Formulating a Strategic Data Management Plan to meet Storage Management Metrics through NetApp Training
Strategic data management plan has the potential to change the calculus by why the data management groups purchase, manage, and structure information storage. It is not only a force that drives technological transformation, but it can also be critical for economic transformation as well. As far as effective data management in the definition is concerned, it is all about handling, documenting, organizing, and enhancing available research data. Most organizations are not even aware of the connection between storage management metrics and data management plans, and how providing NetApp training to the employees can achieve these goals.
To that end, let’s discuss some of the important metrics now.
What You Need to Know About Storage Management Metrics
Storage is a part of the foundational technologies that are still considered a mystery in an IT environment. Most people consider it a bunch of high-potential hard drives that holds an organization's data assets. But the moment you start peeling off that definition, you realize how storage is so much more. Also, when an organization face trouble with storage, going down to the root cause can be quite a challenge in itself. It can become highly frustrating to resolve it, especially when it's intermittent.
This is where data management plan comes in. The plan is directly associated with the data storage metrics that are important. These include:
Latency
It is the single most important metric that every data management plan must incorporate. In storage, latency is the time required for an operation to complete on storage. High latency has an immediate and direct impact on workloads operating on that specific storage. If the figure of latency falls between 20 and 30 milliseconds, it is a matter of concern.
Capacity
This one's the most common and essential part of the storage management metrics. Since NetApp training also includes storage management service and tech, it is easier for the trained employees to figure out any existing storage problem with this single metric. The capacity factor highlights when the disk space is running out. People with NetApp training and certification can find out much more than the remaining capacity when this happens. This includes provisioning and de-duplication.
While these technologies complicate the monitoring of capacity for a layman, they are easily readable and understandable by a trained individual and often help organizations get a lot from this storage metric.
IOPS
IOPS refer to Input/Output Operations Per Second, which is another common yet important metric that highlights the amount of reading and writes operations the storage can handle. IOPS play an important role in storage management capacity, particularly because of virtualization in desktop projects.

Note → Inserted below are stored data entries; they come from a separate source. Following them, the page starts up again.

Lemma process_tx_rest e tmax s m p left u l s' l' :
  bytes p -> parse p = Some u -> process_tx e tmax s m p left u l = Ok (s', l') -> rest_same s s'.
Proof.
  intros Hb Hp E. pose proof (parse_bounds p u Hb Hp) as (_ & _ & _ & Hbu & _). unfold process_tx in E.
  destruct (_ =? TXSTYPE_NON); [inv_ok; now split_and!|].
  destruct (_ =? TXSTYPE_CON); [inv_ok; now split_and!|].
  inv_ok. apply Z.eqb_eq in C1. destruct (_ =? TXSTYPE_UOK).
  { inv_ok. eapply open_account_rest; eassumption. }
  inv_ok. apply tx_spend_rest in E as (F1 & F2 & F3 & F4); try assumption; try lia.
  assert (Hr : rest_same s r) by (destruct (_ && _); inv_ok; [eapply open_account_rest; eassumption|now split_and!]).
  destruct Hr as (G1 & G2 & G3 & G4). split_and!; congruence.
Qed.

Lemma process_loop_rest e tmax fuel s m p left l s' l' :
  bytes p -> process_loop e tmax fuel s m p left l = Ok (s', l') -> rest_same s s'.
Proof.
  revert s p left l; induction fuel as [|fuel IH]; intros s p left l Hb E; cbn [process_loop] in E;
    destruct (left <=? 0); try discriminate; inv_ok; try now split_and!.
  destruct (parse p) as [u|] eqn:Ep; [|discriminate]. inv_ok.
  apply process_tx_rest in E0 as (G1 & G2 & G3 & G4); try assumption.
  apply IH in E as (F1 & F2 & F3 & F4); [|now apply bytes_drop]. split_and!; congruence.
Qed.

Lemma process_loop_keys e tmax fuel s m p left l s' l' :
  bytes p -> process_loop e tmax fuel s m p left l = Ok (s', l') -> same_keys s s'.
Proof.
  revert s p left l; induction fuel as [|fuel IH]; intros s p left l Hb E; cbn [process_loop] in E;
    destruct (left <=? 0); try discriminate; inv_ok; try apply same_keys_refl.
  destruct (parse p) as [u|] eqn:Ep; [|discriminate]. inv_ok.
  apply process_tx_keys in E0 as [K _]; try assumption. apply IH in E; [|now apply bytes_drop]. eauto using same_keys_trans.
Qed.

(** Undoing a message that was just executed. *)
Lemma undo_process e s m s1 :
  msg_pre s m -> 0 < n_users (cur_node s m.(m_svid)) -> has_bits m.(m_status) MSGSTAT_COM = true ->
  e_find_key e (n_pk (cur_node s e.(e_svid))) = true -> - 2 ^ 63 <= nthz s.(bank_fee) (Z.to_nat m.(m_svid)) < 2 ^ 63 ->
  process_message e s m = Ok s1 ->
  exists s2 m', undo_message e s1 m = Ok (s2, m') /\ has_bits m'.(m_status) MSGSTAT_COM = false /\
    bank_restored s s2 m.(m_svid) /\ bank_fee s2 = bank_fee s /\
    (forall j, 0 <= j -> j <> m.(m_svid) -> same_bank s s2 j) /\
    (no_negative_put m = true -> forall k, - 2 ^ 63 <= zget s.(deposit) k < 2 ^ 63 -> zget s2.(deposit) k = zget s.(deposit) k).
Proof.
  intros P Hu Hcom Hk Hfee E.
  destruct (message_final e s m s1 P E) as (tm & sL & lL & l2 & sA & El & In & Id & Il & Ec & Pk).
  pose proof (process_loop_rest _ _ _ _ _ _ _ _ _ _ (bytes_drop _ _ (mp_data _ _ P)) El) as (RL1 & RL2 & RL3 & _).
  pose proof (process_loop_keys _ _ _ _ _ _ _ _ _ _ (bytes_drop _ _ (mp_data _ _ P)) El) as [_ Kn].
  assert (HinL : 0 <= m_svid m < n_nodes (srvs_ sL)) by (unfold n_nodes; rewrite (ni_len _ _ _ _ In); apply (mp_svid _ _ P)).
  destruct (commit_accounts_status sL m _ l2 sA HinL Ec) as [Hl1 Hst1].
  destruct (undo_loop_total e tm (Z.to_nat (m_len m)) s m (drop data_offset (m_data m)) (m_len m - Z.of_nat data_offset)
              (locals_init (n_users (cur_node s (m_svid m)))) (sL, lL) s1 0 {| ul_deposit := ∅; ul_bky := ∅ |}
              (proj1 (mp_svid _ _ P)) (bytes_drop _ _ (mp_data _ _ P)) Hk) as (su & lu & Eu & Pu); [| |exact El|].
  { rewrite (po_last _ _ Pk). cbn. rewrite Hl1. exact RL3. }
  { rewrite (po_node _ _ Pk) by apply (mp_svid _ _ P). cbn. change (cur_node (sA <| deposit ::= _ |>) (m_svid m)) with (cur_node sA (m_svid m)). rewrite Hst1. apply Kn. }
  unfold undo_message. rewrite Hcom. cbn [negb]. rewrite Eu. cbn [rbind].
  set (sd := su <| deposit ::= sub_deposits (elems (ul_deposit lu)) |>).
  assert (Pd : pk_only (sA <| deposit := deposit sd |>) sd).
  { pose proof (pk_only_trans _ _ _ Pk Pu) as [? ? ? ? ? ? ? ? Hnode]. split; try assumption. reflexivity. }
  destruct (undo_accounts_restores s sL l2 sA sd m (deposit sd) (mp_svid _ _ P) Hu (mp_wf _ _ P) In Id Il Ec Pd)
    as (mu & Emu & Ef & Br & So).
  rewrite Emu. do 2 eexists. split; [reflexivity|].
  pose proof (commit_accounts_rest sL m _ l2 sA Ec) as (_ & Hfa & Hda).
  split_and!.
  - unfold has_bits, clear_bits, MSGSTAT_COM. cbn. rewrite Z.ldiff_land, <- Z.land_assoc.
    now rewrite (Z.land_comm _ 4), Z.land_lnot_diag, Z.land_0_r.
  - destruct Br as [B1 B2 B3 B4 B5 B6 B7]. split; assumption.
  - transitivity (add_fee (bank_fee sA) (m_svid m) (- mu_fee mu)).
    + cbn. f_equal. exact (po_fee _ _ Pd).
    + rewrite Hfa, Ef. rewrite RL1. now apply add_fee_back.
  - exact So.
  - intros Hn k Hr.
    pose proof (loops_dep _ _ _ _ _ _ _ _ _ _ _ _ _ _ _ El Eu Hn eq_refl) as Hdep.
    transitivity (zget (sub_deposits (elems (ul_deposit lu)) (deposit su)) k); [reflexivity|].
    rewrite (po_dep _ _ Pu), (po_dep _ _ Pk), Hdep. cbn [deposit]. cbn. rewrite Hda, RL2. now apply deposits_back.
Qed.

(** C3: [undo_message] takes back an executed message: run on the state the
    message left, it returns, and the sender's bank has again its number of
    accounts, totals, last message and all account records, the bank's fees are
    those from before, the other banks are untouched; deposits to other banks
    are what they were when the message has no transfer of a negative amount. *)
Theorem undo_message_inverts e s m s1 :
  msg_pre s m -> 0 < n_users (cur_node s m.(m_svid)) -> has_bits m.(m_status) MSGSTAT_COM = true ->
  e_find_key e (n_pk (cur_node s e.(e_svid))) = true -> - 2 ^ 63 <= nthz s.(bank_fee) (Z.to_nat m.(m_svid)) < 2 ^ 63 ->
  process_message e s m = Ok s1 ->
  exists s2 m', undo_message e s1 m = Ok (s2, m') /\ has_bits m'.(m_status) MSGSTAT_COM = false /\
    bank_restored s s2 m.(m_svid) /\ bank_wf s2 m.(m_svid) /\ bank_fee s2 = bank_fee s /\
    (forall j, 0 <= j -> j <> m.(m_svid) -> same_bank s s2 j) /\
    (no_negative_put m = true -> forall k, - 2 ^ 63 <= zget s.(deposit) k < 2 ^ 63 -> zget s2.(deposit) k = zget s.(deposit) k).
Proof.
  intros P Hu Hc Hk Hf E.
  destruct (undo_process e s m s1 P Hu Hc Hk Hf E) as (s2 & m' & E2 & Hs & Br & Hrest).
  exists s2, m'. split; [exact E2|]. split; [exact Hs|]. split; [exact Br|].
  split; [exact (bank_restored_wf _ _ _ (mp_wf _ _ P) Br)|exact Hrest].
Qed.
End UndoProps.

Lemma demo_pre : msg_pre (H := toy_sha) demo_s demo_m.
Proof.
  split.
  - vm_compute. split; congruence.
  - apply bytes_check. vm_compute. reflexivity.
  - vm_compute. congruence.
  - vm_compute. split; congruence.
  - vm_compute. reflexivity.
  - apply bank_wfb_ok. vm_compute. reflexivity.
Defined.

Lemma undo_message_inverts_witness :
  exists s1 s2 m', process_message (H := toy_sha) demo_env demo_s demo_m = Ok s1 /\
    undo_message demo_env s1 demo_m = Ok (s2, m') /\ bank_restored demo_s s2 1.
Proof.
  runs (process_message (H := toy_sha) demo_env demo_s demo_m) s1 E.
  assert (Hx : exists s2 m', undo_message demo_env s1 demo_m = Ok (s2, m') /\ has_bits m'.(m_status) MSGSTAT_COM = false /\
    bank_restored demo_s s2 (m_svid demo_m) /\ bank_wf (H := toy_sha) s2 (m_svid demo_m) /\ bank_fee s2 = bank_fee demo_s /\
    (forall j, 0 <= j -> j <> m_svid demo_m -> same_bank demo_s s2 j) /\
    (no_negative_put demo_m = true -> forall k, - 2 ^ 63 <= zget demo_s.(deposit) k < 2 ^ 63 ->
       zget s2.(deposit) k = zget demo_s.(deposit) k)).
  { refine (undo_message_inverts (H := toy_sha) demo_env demo_s demo_m s1 demo_pre _ _ _ _ E).
    - vm_compute. reflexivity.
    - vm_compute. reflexivity.
    - reflexivity.
    - vm_compute. split; congruence. }
  destruct Hx as (s2 & m' & E2 & _ & Br & _). exists s1, s2, m'. auto.
Defined.

(** The amount of a transfer to another bank is clamped to zero when
    it is negative by [process_message] but not by [undo_message]: executing
    and undoing such a message leaves the target a deposit out of nothing. *)
Theorem undo_negative_put_creates_deposit :
  let m := demo_msg 1 1 demo_now [put_bytes 1 1 1 demo_now 2 1 (- 5000)] in
  exists s1 s2 m', process_message (H := toy_sha) demo_env demo_s m = Ok s1 /\
    undo_message demo_env s1 m = Ok (s2, m') /\
    zget demo_s.(deposit) (dep_key 2 1) = 0 /\ zget s1.(deposit) (dep_key 2 1) = 0 /\
    zget s2.(deposit) (dep_key 2 1) = 5000.
Proof.
  intros m.
  assert (Hs : match process_message (H := toy_sha) demo_env demo_s m with
               | Ok s1 => (zget s1.(deposit) (dep_key 2 1) =? 0) &&
                          match undo_message demo_env s1 m with
                          | Ok (s2, _) => zget s2.(deposit) (dep_key 2 1) =? 5000 | _ => false end
               | _ => false end = true) by (vm_compute; reflexivity).
  destruct (process_message (H := toy_sha) demo_env demo_s m) as [s1| |]; try discriminate.
  apply andb_true_iff in Hs as [H1 H2].
  destruct (undo_message demo_env s1 m) as [[s2 m']| |] eqn:E2; try discriminate.
  exists s1, s2, m'. split; [reflexivity|]. split; [exact E2|].
  split; [reflexivity|]. split; now apply Z.eqb_eq.
Qed.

It is important to take these metrics into account and understand them to ensure mission-critical business applications as well as for formulating a strategic data management plan.
Establishing a Strategic Data Management Plan
A data management plan comprises of the basic concepts, procedures, and different elements involved in data management to make sure it works. The goal is to ensure you have an effective, organized, and well-thought-out system to manage your data throughout the process. Indeed, data storage plays an important role. Once those metrics are used for data measurement, the plans would address those measurements to sought data after the research is complete. Moreover, it is also important to understand that the primary focus of any data management plan is to preserve and share data and not the management plan. Here's a step by step plan on how you can succeed with this.
Data Identification
The first and easiest step of a data management plan is to craft a data inventory. This should include:
- Data description and its type such as experimental, observational, survey responses, temporal, etc.
- The resources from where the data is generated or collected such as models, camera traps, word counts, image analysis, sensors, interviews, etc.
- Data storage and file formats used; for example, databases, digital video, algorithms, sound files, digital images, spreadsheets, computer code, etc.
- The volume of data
- The software incorporated in the process
An employee with NetApp training can easily put down a complete inventory and use the summary to get started with step one.
Data Organizing
An organization may use different methods to organize data. Depending on the type of data you are dealing with, some may require planning and commitment to implement. While quality control and data organization methods are very important, it should not be treated as a significant portion of the fundamental data management plan.
Data Documentation
The only way data is considered useful is if it has context, worth, or meaning. Metadata is the best way to give data its usefulness. Using supplementary files, such as data dictionary, is also a way to achieve that goal. Limiting or eliminating uncertainty is the ultimate target of data documentation.
Data Storage
And we are back to storage management. Where the data is kept, and the security measures taken to keep it protected are two very important concerns of data management plan. In any data plan, data sharing and preservation should take precedence. Certifications such as ONTAP Storage concepts and NetApp Data Protection Administration help teams come to grips with data storage and management setbacks.
Regardless of the volume of data, you will be dealing with, you should be very careful with your storage system and ensure that it meets the requirements of the research project. While hard drives, USB drives, and disks are easy and affordable solutions, they may not be the most secure options. It is easy to destroy or lose such storage mediums. There should always be multiple and secure ways to backup and store research data.
In addition to offering the right training for better decision making, it is also important for effective data management to begin when research is in its design stage. Always consider the storage management metrics to meet its requirements and think critically about preserving and sharing research data to determine if there's a need to prohibit or limit certain procedures, or if any further steps need to be taken to make the procedure smoother.